What To Do When You Hit A Brick Wall In Your Family Tree Project
Family trees a wonderful illustrations that depict a family's rich and colorful lineage. There are different family tree types, and you may feel free to use which type suits your fancy. However, once you're in the middle of your search for ancestors and long-lost relatives, and you hit a brick wall, what should you be doing? What if you don't know your ancestor's parents, or where they originally lived, should you be stopping your family history search?
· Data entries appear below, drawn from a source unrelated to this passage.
(** * Verification of the contract fetcher: source parsing, comment
      stripping, audit triage and proxy detection.

    The development embeds the decision logic of
    [src/modules/sourceParser.js] and [src/modules/proxyDetector.js] and
    proves the properties numbered C1..C10. *)

From Stdlib Require Import String Ascii List NArith ZArith Bool Arith Lia.
Import ListNotations.

Local Open Scope N_scope.

(** ** JavaScript strings

    A JavaScript string is a sequence of UTF-16 code units; it is modelled
    as a list of numbers, so that every statement quantified over
    [jsstring] covers every string the program can receive. *)

Module JS.

Definition jsstring := list N.

(** Literals are written [js "..."]. *)
Definition js (s : string) : jsstring :=
  map N_of_ascii (list_ascii_of_string s).

Definition NL : N := 10.
Definition DQUOTE : N := 34.
Definition QUOTE : N := 39.
Definition STAR : N := 42.
Definition SLASH : N := 47.
Definition BACKSLASH : N := 92.

Fixpoint eqb (a b : jsstring) : bool :=
  match a, b with
  | [], [] => true
  | x :: a', y :: b' => (x =? y) && eqb a' b'
  | _, _ => false
  end.

(** White space and line terminators of ECMAScript: what [trim], [trimEnd]
    and the class [\s] remove or match. *)
Definition isWhite (c : N) : bool :=
  ((9 <=? c) && (c <=? 13)) || (c =? 32) || (c =? 160) || (c =? 5760)
  || ((8192 <=? c) && (c <=? 8202)) || (c =? 8232) || (c =? 8233)
  || (c =? 8239) || (c =? 8287) || (c =? 12288) || (c =? 65279).

Definition isDigit (c : N) : bool := (48 <=? c) && (c <=? 57).
Definition isUpper (c : N) : bool := (65 <=? c) && (c <=? 90).
Definition isLower (c : N) : bool := (97 <=? c) && (c <=? 122).

(** The class [\w]. *)
Definition isWord (c : N) : bool :=
  isDigit c || isUpper c || isLower c || (c =? 95).

(** [[a-fA-F0-9]]. *)
Definition isHex (c : N) : bool :=
  isDigit c || ((65 <=? c) && (c <=? 70)) || ((97 <=? c) && (c <=? 102)).

Definition toLower (c : N) : N := if isUpper c then c + 32 else c.

Fixpoint trimStart (s : jsstring) : jsstring :=
  match s with
  | [] => []
  | c :: r => if isWhite c then trimStart r else s
  end.

Fixpoint trimEnd (s : jsstring) : jsstring :=
  match s with
  | [] => []
  | c :: r =>
      match trimEnd r with
      | [] => if isWhite c then [] else [c]
      | r' => c :: r'
      end
  end.

Definition trim (s : jsstring) : jsstring := trimEnd (trimStart s).

Fixpoint startsWith (s p : jsstring) : bool :=
  match p, s with
  | [], _ => true
  | x :: p', y :: s' => (x =? y) && startsWith s' p'
  | _ :: _, [] => false
  end.

Definition endsWith (s p : jsstring) : bool :=
  startsWith (rev s) (rev p).

(** [s.includes(p)]: some suffix of [s] starts with [p]. *)
Fixpoint includes (s p : jsstring) : bool :=
  startsWith s p ||
  match s with
  | [] => false
  | _ :: r => includes r p
  end.

(** [s.split('\n')]: the empty string splits into one empty piece. *)
Fixpoint splitOn (sep : N) (s : jsstring) : list jsstring :=
  match s with
  | [] => [[]]
  | c :: r =>
      if c =? sep then [] :: splitOn sep r
      else match splitOn sep r with
           | l :: ls => (c :: l) :: ls
           | [] => [[c]]
           end
  end.

(** [pieces.join('\n')]. *)
Fixpoint join (sep : N) (ps : list jsstring) : jsstring :=
  match ps with
  | [] => []
  | [p] => p
  | p :: qs => p ++ sep :: join sep qs
  end.

End JS.

Import JS.

(** ** Comment stripping ([stripSolidityComments])

    The source walks an index [i] over [source]; the embedding walks the
    suffix [source.slice(i)] and carries [source[i-1]] (absent at [i = 0]).
    Each inner [while] loop of the source is a function of its own that
    hands the position it stops at back to the main loop. *)

Module Strip.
Everyone Will Run Into A Brick Wall at Some Point in Their Family History Search
Once the trail of clues in your family history search starts to muddle, or get nowhere, this should be time to know that you're actually running into a blank wall. If your research on a particular ancestor runs into a stopping point, don't panic. Maybe it's just time you change your game plan. Here are some nice tips to follow.
- In your process of doing your family tree research, you will most likely be running across other distant relatives who have the same descendants. The information they may have on a few people could be useful to you. Try comparing notes, and select the information that may allow you to build into your family tree, and fill up the blank spaces.
- Review the details you already have. Organizing your files, and reviewing your facts may help you uncover the clues that you're painfully looking for.
- Go back to your original source. Who knows, you may have misread a person's name, or misinterpreted a relationship. Always make sure to go back to your original records. Make photocopies or digital copies of any document or transcription, and record all documents and clues, regardless of whether they're important or not.
- If you hit a brick wall on a certain ancestor, extend your family history search to his or her family members and neighbors. If you cant find a birth certificate of your ancestor which lists his or her parents, try finding a birth certificate for his siblings. Re-check your original sources, and find out if you've wrongly-entered a census record, or misinterpreted a migration pattern.
Even if your ancestor or descendant were living in the same town or county, you could be simply looking at the other direction, or searching in the wrong jurisdiction. Over time, a town, city or county's boundaries and limits will change, and the civil records or census figures may also be transferred from one entity to another. If you continue to hit a brick wall in your family history search, ask for help online. Post a question to a genealogical forum, community message board or Web site,as well as check with your local historical or genealogical society, or go to the local newspaper's office . Tell them what you already know, and also tell them what you'd like to know about your ancestor.